Gregory Polanco, Pittsburgh Pirates (shoulder inflammation, late-August return)

Giancarlo Stanton, New York Yankees (PCL knee strain, late-August return)

Jedd Gyorko, Los Angeles Dodgers (recovered)

Mitch Haniger, Seattle Mariners (ruptured testicle, late-August return)

Kendrys Morales, Free Agent (calf strain, return unknown)

Andrew McCutchen, Philadelphia Phillies (torn ACL, out for season)

Ryon Healy, Seattle Mariners (spinal stenosis, out for season)

Miguel Andujar, New York Yankees (labrum team, out for season)

Greg Bird, New York Yankees (left plantar fascia tear, early-September return)

Steven Souza Jr., Arizona Diamondbacks (multiple knee ligament tears - out for season)

Yoenis Cespedes, New York Mets (broken ankles, out for season)

Mark Trumbo, Baltimore Orioles (return unlikely)

*** denotes new injury

First, let’s touch upon some good news.
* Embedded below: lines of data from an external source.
Lemma follows_orphan processes p : own p = None -> parent_in processes p = None ->
  follows processes p (unknown_assignment p identity_salt).
Proof.
  intros Hp Hq. unfold follows. rewrite Hp. right. split; [| done].
  intros r [(a & Ha & _) | (_ & q' & Hq' & _)]%home_inv; congruence.
Qed.

(** Up one parent from a process without a scope. *)
Definition up (processes : list RawProcess) (p q : RawProcess) : Prop :=
  own p = None /\ parent_in processes p = Some q.

Lemma no_home_on_a_cycle processes p q : tc (up processes) p p -> ~ home processes p q.
Proof.
  intros Hc Hh. induction Hh as [p a Ha | p r q Hp Hr _ IH].
  - inversion Hc as [? ? [H _] | ? ? ? [H _]]; congruence.
  - apply IH.
    assert (Hback : rtc (up processes) r p).
    { inversion Hc as [? ? [_ H] | ? y ? [_ H] Hy]; subst; rewrite Hr in H; injection H as <-; [done |].
      by apply tc_rtc. }
    apply tc_rtc_l with p; [done |]. by constructor.
Qed.

Lemma follows_on_a_cycle processes p : own p = None -> tc (up processes) p p ->
  follows processes p (unknown_assignment p identity_salt).
Proof. intros Hp Hc. unfold follows. rewrite Hp. right. split; [| done]. intros q. by apply no_home_on_a_cycle. Qed.

(** ** The first pass *)

Definition pids (processes : list RawProcess) : gset Z := list_to_set (pid_of <$> processes).

Section Resolving.
Context (processes : list RawProcess) (Hnd : NoDup (pid_of <$> processes)).
#[local] Abbreviation direct := (direct_assignments identity_salt is_file desktop_roots processes).

Lemma same_pid p q : p ∈ processes -> q ∈ processes -> pid_of p = pid_of q -> p = q.
Proof.
  intros [i Hi]%list_elem_of_lookup [j Hj]%list_elem_of_lookup E.
  assert (i = j) as ->; [| congruence].
  eapply NoDup_lookup; [exact Hnd | by rewrite list_lookup_fmap, Hi | by rewrite list_lookup_fmap, Hj; simpl; congruence].
Qed.

Lemma direct_fold (l : list RawProcess) (m : gmap Z Assignment) (pid : Z) :
  NoDup (pid_of <$> l) ->
  fold_left (fun d p => match own p with Some a => <[pid_of p := a]> d | None => d end) l m !! pid
  = match list_find (fun p => pid_of p = pid) l with
    | Some (_, p) => match own p with Some a => Some a | None => m !! pid end
    | None => m !! pid
    end.
Proof.
  revert m. induction l as [| p l IH]; intros m Hl; [done |].
  apply NoDup_cons in Hl as [Hp Hl]. cbn [fold_left]. rewrite IH by done. cbn [list_find].
  destruct (decide (pid_of p = pid)) as [<- | Hne].
  - rewrite (proj2 (list_find_None _ l)).
    + destruct (own p); [by rewrite lookup_insert_eq | done].
    + apply Forall_forall. intros q Hq E. apply Hp. rewrite <- E. by apply list_elem_of_fmap_2.
  - destruct (list_find (fun q => pid_of q = pid) l) as [[? q] |] eqn:Hq; simpl.
    + destruct (own q); [done |]. destruct (own p); [by rewrite lookup_insert_ne | done].
    + destruct (own p); [by rewrite lookup_insert_ne | done].
Qed.

Lemma direct_lookup p : p ∈ processes -> direct !! pid_of p = own p.
Proof.
  intros Hp. unfold direct_assignments. rewrite direct_fold by done.
  destruct (list_find (fun q => pid_of q = pid_of p) processes) as [[i q] |] eqn:Hf.
  - apply list_find_Some in Hf as (Hi & Hq & _). apply list_elem_of_lookup_2 in Hi.
    rewrite (same_pid q p) by done. rewrite lookup_empty. by destruct (own p).
  - apply list_find_None in Hf. rewrite Forall_forall in Hf. by destruct (Hf p Hp).
Qed.

Lemma parent_in_elem p q : parent_in processes p = Some q -> q ∈ processes.
Proof. unfold parent_in. intros (i & _ & Hi)%bind_Some. by eapply list_elem_of_lookup_2. Qed.

Definition resolved_ok (m : gmap Z Assignment) : Prop :=
  forall pid a, m !! pid = Some a -> exists p, p ∈ processes /\ pid_of p = pid /\ follows processes p a.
Although no sluggers returned from the injured list, a few received good news. Cruz is expected to play through his torn wrist tendon, and medical reports suggest the injury shouldn’t affect his performance. Voit is nearing a speedy return to the Yankees lineup. Hicks is also well-ahead of schedule. Several others could return this week.
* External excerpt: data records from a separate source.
(* ===== verification/TelemetrySamplerFacts.v ===== *)
(** What a snapshot of the processes says: a share of the processor was
    measured between two collections, and a complete snapshot lacks nothing. *)
From S2P Require Import Prelude Frame HelperFrame TelemetryHelper RemoteCore Text Encoding Domain TelemetryParse TelemetryIdentity TelemetryProc TelemetryProcFacts TelemetrySampler.

(** ** Sums of metrics *)

Lemma dominant_not_known s t : s <> Metric_Known \/ t <> Metric_Known -> dominant_state s t <> Metric_Known.
Proof. destruct s, t; simpl; naive_solver. Qed.

Lemma normalized_not_known {T} (m : MetricValue T) : known_value m = None -> normalized_unavailable_state m <> Metric_Known.
Proof. destruct m as [[v |] [] ?]; unfold known_value, normalized_unavailable_state; simpl; done. Qed.

Lemma unavailable_unknown {T} s r : known_value (MetricValue_unavailable (T := T) s r) = None.
Proof. unfold known_value. by destruct (eqb _ _). Qed.

(** The total of the values before the first that is missing. *)
Lemma sum_metric_fold {T} (add : T -> T -> T) ms : forall total unavailable,
  let r := fold_left (fun '(total, unavailable) m =>
      match known_value m with
      | Some v => (add total v, unavailable)
      | None => (total, dominant_state unavailable (normalized_unavailable_state m))
      end) ms (total, unavailable) in
  (r.2 = Metric_Known <-> unavailable = Metric_Known /\ Forall (fun m => is_Some (known_value m)) ms) /\
  (r.2 = Metric_Known -> r.1 = fold_left add (omap known_value ms) total).
Proof.
  induction ms as [| m ms IH]; intros total unavailable r.
  { unfold r. simpl. split; [| done]. split; [intros ->; by split | by intros [-> _]]. }
  unfold r. cbn [fold_left].
  change (omap known_value (m :: ms)) with
    (match known_value m with Some v => v :: omap known_value ms | None => omap known_value ms end).
  destruct (known_value m) as [v |] eqn:Hm.
  - destruct (IH (add total v) unavailable) as [IH1 IH2]. split; [| exact IH2].
    rewrite IH1, Forall_cons. naive_solver.
  - destruct (IH total (dominant_state unavailable (normalized_unavailable_state m))) as [IH1 IH2].
    assert (Hd : dominant_state unavailable (normalized_unavailable_state m) <> Metric_Known)
      by (apply dominant_not_known; right; by apply normalized_not_known).
    split; [| intros Hk; apply IH1 in Hk as [Hk _]; done].
    rewrite IH1, Forall_cons, Hm. split; [by intros [? _] | by intros (_ & [] & _)].
Qed.

Lemma sum_metric_spec {T} (zero : T) add ms r v :
  metric_value (sum_metric zero add ms r) = Some v <->
  exists vs, Forall2 (fun m x => known_value m = Some x) ms vs /\ v = fold_left add vs zero.
Proof.
  unfold sum_metric. pose proof (sum_metric_fold add ms zero Metric_Known) as [H1 H2].
  destruct (fold_left _ ms _) as [total unavailable]. simpl in H1, H2.
  assert (Hvs : Forall (fun m => is_Some (known_value m)) ms ->
                Forall2 (fun m x => known_value m = Some x) ms (omap known_value ms)).
  { clear. induction 1 as [| m ms [x Hx] _ IH]; [constructor |].
    change (omap known_value (m :: ms)) with
      (match known_value m with Some v => v :: omap known_value ms | None => omap known_value ms end).
    rewrite Hx. by constructor. }
  assert (Huniq : forall vs, Forall2 (fun m x => known_value m = Some x) ms vs ->
                  Forall (fun m => is_Some (known_value m)) ms /\ vs = omap known_value ms).
  { clear. induction 1 as [| m x ms vs Hx _ [IH1 ->]]; [done |]. split; [by constructor; eauto |].
    change (omap known_value (m :: ms)) with
      (match known_value m with Some v => v :: omap known_value ms | None => omap known_value ms end).
    by rewrite Hx. }
  destruct (eqb unavailable Metric_Known) eqn:E.
  - apply eqb_eq in E. rewrite E in *. destruct (proj1 H1 eq_refl) as [_ Hall]. simpl. split.
    + intros [= <-]. exists (omap known_value ms). split; [by apply Hvs | by apply H2].
    + intros (vs & Hv & ->). apply Huniq in Hv as [_ ->]. f_equal. by apply H2.
  - apply eqb_neq in E. split; [done |]. intros (vs & Hv & ->). apply Huniq in Hv as [Hall _].
    exfalso. apply E, H1. by split.
Qed.

(** ** Applications of a snapshot *)

Section Applications.
Context (is_file : string -> bool) (read_entry : string -> option (list Z)).

Lemma collect_samples_elem l apps a : collect_samples l = Ok apps -> a ∈ apps -> Ok a ∈ l.
Proof.
  revert apps. induction l as [| r l IH]; intros apps; simpl; [by intros [= <-] ?%not_elem_of_nil |].
  intros (x & -> & (rest & Hrest & [= <-])%result_bind_ok)%result_bind_ok [-> | Ha]%elem_of_cons; [left |].
  right. by eapply IH.
Qed.

Lemma group_of_zip (f : RawProcess -> PrivateProcessSample) key ps :
  (forall p, ps_application_key (f p) = rp_application_key p) ->
  group_members key (zip ps (f <$> ps)) = (fun p => (p, f p)) <$> members_of key ps.
Proof.
  intros Hf. induction ps as [| p ps IH]; [done |]. cbn [fmap list_fmap zip zip_with group_members members_of List.filter].
  simpl. rewrite Hf. fold (group_members key (zip ps (f <$> ps))). fold (members_of key ps).
  destruct (String.eqb _ _); [| exact IH]. rewrite fmap_cons. f_equal. exact IH.
Qed.

Lemma zip_samples (f : RawProcess -> PrivateProcessSample) ps : (zip ps (f <$> ps)).*2 = f <$> ps.
Proof. induction ps as [| p ps IH]; [done |]. cbn. by f_equal. Qed.

(** An application of a snapshot, with the processes it was made of. *)
Lemma application_of_snapshot uuid raw cpu interval ns status reason roots snap a :
  build_snapshot is_file read_entry uuid raw cpu interval ns status reason roots = Ok snap ->
  a ∈ tel_applications snap ->
  let members := members_of (sample_application_key a) (raw_processes raw) in
  members <> [] /\
  application_sample is_file read_entry
    {| ctx_baseline := fst <$> cpu; ctx_capture_interval_ns := ns; ctx_logical_cpu_count := raw_logical_cpu_count raw;
       ctx_reason := reason; ctx_desktop_roots := roots |}
    (list_to_map (reverse ((fun r => (ra_application_key r, r)) <$> raw_applications raw)))
    (sample_application_key a) ((fun p => (p, process_sample p cpu reason)) <$> members) = Ok a.
Proof.
  unfold build_snapshot. intros (apps & Happs & H)%result_bind_ok Ha.
  assert (Ea : a ∈ apps) by (revert H; destruct (fold_left _ _ _) as [[? ?] ?]; intros [= <-]; exact Ha). clear H Ha.
  unfold aggregate_applications in Happs. guards Happs.
  apply (collect_samples_elem _ _ a) in Happs; [| done].
  apply list_elem_of_fmap in Happs as (key & Hs & Hkey). symmetry in Hs.
  rewrite group_of_zip in Hs by done.
  assert (Ek : sample_application_key a = key).
  { unfold application_sample in Hs. by apply result_bind_ok in Hs as (? & _ & [= <-]). }
  rewrite Ek. split; [| exact Hs].
  unfold btree_set in Hkey. rewrite elem_of_remove_dups, merge_sort_Permutation in Hkey.
  rewrite zip_samples in Hkey. apply list_elem_of_fmap in Hkey as (s & -> & (p & -> & Hp)%list_elem_of_fmap).
  intros Hnil. apply (not_elem_of_nil p). rewrite <- Hnil. apply list_elem_of_In, filter_In.
  split; [by apply list_elem_of_In | apply String.eqb_refl].
Qed.

(** The processor share of an application, from the shares of its processes. *)
Lemma application_cpu context resources key members a v :
  application_sample is_file read_entry context resources key members = Ok a ->
  metric_value (cpu_percent_total_capacity_sum a) = Some v ->
  exists vs, Forall2 (fun (m : RawProcess * PrivateProcessSample) x => known_value (ps_cpu_percent_total_capacity m.2) = Some x) members vs /\
    v = fold_left f64_add vs f64_zero.
Proof.
  unfold application_sample. intros (label & _ & [= <-])%result_bind_ok. simpl. intros Hv.
  apply sum_metric_spec in Hv as (vs & Hvs & ->). exists vs. split; [| done].
  clear -Hvs. revert vs Hvs. induction members as [| m members IH]; intros vs Hvs.
  - inversion Hvs. constructor.
  - inversion Hvs as [| ? x ? vs' Hx Hvs']; subst. constructor; [done | by apply IH].
Qed.

Definition elapsed_between (before after : RawSnapshot) (ns : Z) : Prop :=
  exists t1 t2, metric_value (raw_captured_at_monotonic_ns before) = Some t1 /\
    metric_value (raw_captured_at_monotonic_ns after) = Some t2 /\ ns = t2 - t1.

Lemma capture_interval_ok m1 m2 ns ms : capture_interval m1 m2 = Ok (ns, ms) ->
  exists t1 t2, metric_value m1 = Some t1 /\ metric_value m2 = Some t2 /\ ns = t2 - t1 /\ 0 < ns.
Proof.
  unfold capture_interval. intros H. guards H. destruct (metric_value m1) as [t1 |], (metric_value m2) as [t2 |]; try done.
  destruct (0 <? t2 - t1) eqn:E; [| done]. injection H as <- _. exists t1, t2. split_and!; try done. lia.
Qed.

Lemma baseline_process raw tuple jiffies : process_cpu (baseline_of raw) !! tuple = Some jiffies ->
  exists q, q ∈ raw_processes raw /\ identity_tuple (rp_identity q) = tuple /\ rp_cpu_jiffies q = jiffies.
Proof.
  simpl. intros H%elem_of_list_to_map_2. apply elem_of_reverse, list_elem_of_fmap in H as (q & [= -> ->] & Hq).
  by exists q.
Qed.

Lemma identity_tuple_inj i j : identity_tuple i = identity_tuple j -> i = j.
Proof. destruct i, j. by intros [= -> -> -> ->]. Qed.
End Applications.

Section Measured.
Context (is_file : string -> bool) (read_entry : string -> option (list Z)).

Lemma unmeasured_share uuid raw cpu interval ns status reason roots snap a :
  (forall p, known_value (process_cpu_percent p cpu reason) = None) ->
  build_snapshot is_file read_entry uuid raw cpu interval ns status reason roots = Ok snap ->
  a ∈ tel_applications snap -> metric_value (cpu_percent_total_capacity_sum a) = None.
Proof.
  intros Hno Hb Ha. destruct (application_of_snapshot _ _ _ _ _ _ _ _ _ _ _ _ Hb Ha) as [Hne Hs].
  destruct (metric_value _) as [v |] eqn:Hv; [| done]. destruct (application_cpu _ _ _ _ _ _ _ _ Hs Hv) as (vs & Hvs & _).
  destruct (members_of _ _) as [| p l]; [done |]. rewrite fmap_cons in Hvs. inversion Hvs as [| ? ? ? ? Hx _]; subst.
  simpl in Hx. by rewrite Hno in Hx.
Qed.

(** C27: A share of the processor is measured: the sampler gives an application one
    only if the collection before was of the same boot, between three quarters
    of a second and two and a half seconds earlier, and had every process of
    the application; and it is then the sum, over these processes, of the time
    each of them has used since, in percent of the time of all processors. *)
Theorem processor_share_is_measured uuid1 uuid2 roots s s1 s2 before after r snap a v :
  observe is_file read_entry uuid1 roots before s = (s1, r) ->
  observe is_file read_entry uuid2 roots after s1 = (s2, Ok snap) ->
  a ∈ tel_applications snap -> metric_value (cpu_percent_total_capacity_sum a) = Some v ->
  let total := raw_total_cpu_jiffies after - raw_total_cpu_jiffies before in
  let members := members_of (sample_application_key a) (raw_processes after) in
  raw_boot_id before = raw_boot_id after /\ 0 < total /\ members <> [] /\
  (exists ns, elapsed_between before after ns /\ 750000000 <= ns <= 2500000000) /\
  exists earlier, Forall2 (fun p q => q ∈ raw_processes before /\ rp_identity q = rp_identity p /\
                                      rp_cpu_jiffies q <= rp_cpu_jiffies p) members earlier /\
    v = fold_left f64_add (zip_with (fun p q => percent (rp_cpu_jiffies p - rp_cpu_jiffies q) total) members earlier) f64_zero.
Proof.
  unfold observe. intros [= <- _] [= _ Hsnap] Ha Hv. cbv zeta.
  set (total := raw_total_cpu_jiffies after - raw_total_cpu_jiffies before).
  set (members := members_of (sample_application_key a) (raw_processes after)). cbn [baseline sampler_desktop_roots] in Hsnap.
  assert (Hno : forall cpu interval ns status reason,
    build_snapshot is_file read_entry uuid2 after cpu interval ns status reason
      (default roots (sampler_desktop_roots s)) = Ok snap ->
    ~ forall p, known_value (process_cpu_percent p cpu reason) = None).
  { intros cpu interval ns status reason Hb Hp. rewrite (unmeasured_share _ _ _ _ _ _ _ _ _ _ Hp Hb Ha) in Hv. done. }
  unfold snapshot_of in Hsnap. cbn [base_boot_id base_captured_at_monotonic_ns base_total_cpu_jiffies baseline_of] in Hsnap.
  fold (baseline_of before) in Hsnap.
  destruct (String.eqb_spec (raw_boot_id before) (raw_boot_id after)) as [Hboot |]; [| exfalso; eapply Hno; [exact Hsnap | intros p; apply unavailable_unknown]].
  cbn [negb] in Hsnap. destruct (capture_interval _ _) as [[ns ms] | [state why]] eqn:Hc; [| exfalso; eapply Hno; [exact Hsnap | intros p; apply unavailable_unknown]].
  destruct (in_range _ _ ns) eqn:Hr; cbn [negb] in Hsnap; [| exfalso; eapply Hno; [exact Hsnap | intros p; apply unavailable_unknown]].
  destruct (0 <? _) eqn:Ht; cbn [negb] in Hsnap; [| exfalso; eapply Hno; [exact Hsnap | intros p; apply unavailable_unknown]].
  apply capture_interval_ok in Hc as (t1 & t2 & Et1 & Et2 & Ens & _).
  destruct (application_of_snapshot _ _ _ _ _ _ _ _ _ _ _ _ Hsnap Ha) as [Hne Hs]. fold members in Hne, Hs.
  destruct (application_cpu _ _ _ _ _ _ _ _ Hs Hv) as (vs & Hvs & ->).
  split_and!; [done | unfold total; lia | done | |].
  { exists ns. split; [exists t1, t2; auto |]. unfold in_range in Hr. vm_compute (sat_u64 _) in Hr. lia. }
  assert (H : exists earlier, Forall2 (fun p q => q ∈ raw_processes before /\ rp_identity q = rp_identity p /\
                rp_cpu_jiffies q <= rp_cpu_jiffies p) members earlier /\
              vs = zip_with (fun p q => percent (rp_cpu_jiffies p - rp_cpu_jiffies q) total) members earlier).
  { clear -Hvs. revert vs Hvs. induction members as [| p l IH]; intros vs Hvs.
    - inversion Hvs. by exists [].
    - rewrite fmap_cons in Hvs. inversion Hvs as [| ? x ? vs' Hx Hvs']; subst. apply IH in Hvs' as (earlier & He & ->).
      simpl in Hx. destruct (list_to_map _ !! _) as [before_cpu |] eqn:Hl in Hx; [| done].
      destruct (before_cpu <=? rp_cpu_jiffies p) eqn:Hle; [| done]. injection Hx as <-.
      destruct (baseline_process before _ _ Hl) as (q & Hq & Hid & <-). apply identity_tuple_inj in Hid.
      exists (q :: earlier). split; [| done]. constructor; [| done]. split_and!; [done | done | lia]. }
  destruct H as (earlier & He & ->). by exists earlier.
Qed.
End Measured.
And now for the bad news. The Cubs lost Contreras for most of the remainder of the season. However, it’s Tatis’ injury which has fantasy owners beating their chests in lament. While the Padres have been careful to describe the injury in vague terms, I suspect they’ve discovered a stress fracture to his L4 or L5 vertebrae called spondylosis. While that sounds daunting, it’s a straight forward injury to rehab with core strengthen exercises. Around 10 percent of the population has the injury – many without knowing it. One doctor told me upwards of 20 percent of athletes could suffer from it. Bear in mind, this is just my speculation.

Power Spotlight

Blue Jays first baseman Rowdy Tellez is a classic tweener. After a disappointing run in the majors, he devastated Triple-A pitching as evidenced by a .366/.450/.688 batting line with nine home runs in 109 plate appearances. To reward his potent performance, Toronto recalled him earlier this week.
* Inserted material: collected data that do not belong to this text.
Lemma telemetry_manager_refines_view_witness :
  said <$> spec_run TelemetryStoreConfig_default (fun _ => false) (fun _ => None) [] day_of_calls (Sampler_new, view_new)
  = said_of_the_day.
Proof.
  rewrite <- (telemetry_manager_refines_view TelemetryStoreConfig_default (fun _ => false) (fun _ => None) []
                day_of_calls 0 0); [vm_compute; reflexivity | vm_compute; split; discriminate |].
  simpl. unfold second. lia.
Defined.
End StoreWitness.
In the minors, he’s shown aptitude for working counts and avoiding whiffs. However, he’s turned in relatively tepid numbers in 363 major league plate appearances. A .246/.292/.472 triple slash isn’t terrible, but it won’t cut it for a first baseman. Worse, he’s easily fooled and strikeout prone. This has caused his above average raw power to play down since he’s frequently behind in the count.

So which Rowdy is real – the Triple-A monster or the bland major leaguer? Plate discipline data is only available for major league games. He’s consistently swung at pitches out of strike zone at around a 40 percent rate. That ranks among the worst in the league. He’s not any more aggressive on pitches in the strike zone than a typical hitter – it’s only the pitches outside the zone that get him.

His contact rate on those out of the zone pitches is relatively high. This tends to produce elevated soft contact and lower hard contact rates for most hitters. Notably, Tellez makes plenty of hard contact and avoids the soft kind. This tells me he could take a huge step forward if he can transition his minor league plate discipline to the majors.

The Blue Jays aren’t stupid. They know this information. If I had to guess, Tellez was instructed to specifically work on swinging at fewer balls in his latest minor league stint. It’s encouraging that he hit so well – easily a career-best performance in his third appearance in Triple-A. Now we get to find out if he can be more selective in the majors. If last night was any indication, the Jays also plan to hide him from left-handed pitchers. Owners in 12-team leagues may want to view him only as a temporary target for juicy matchups.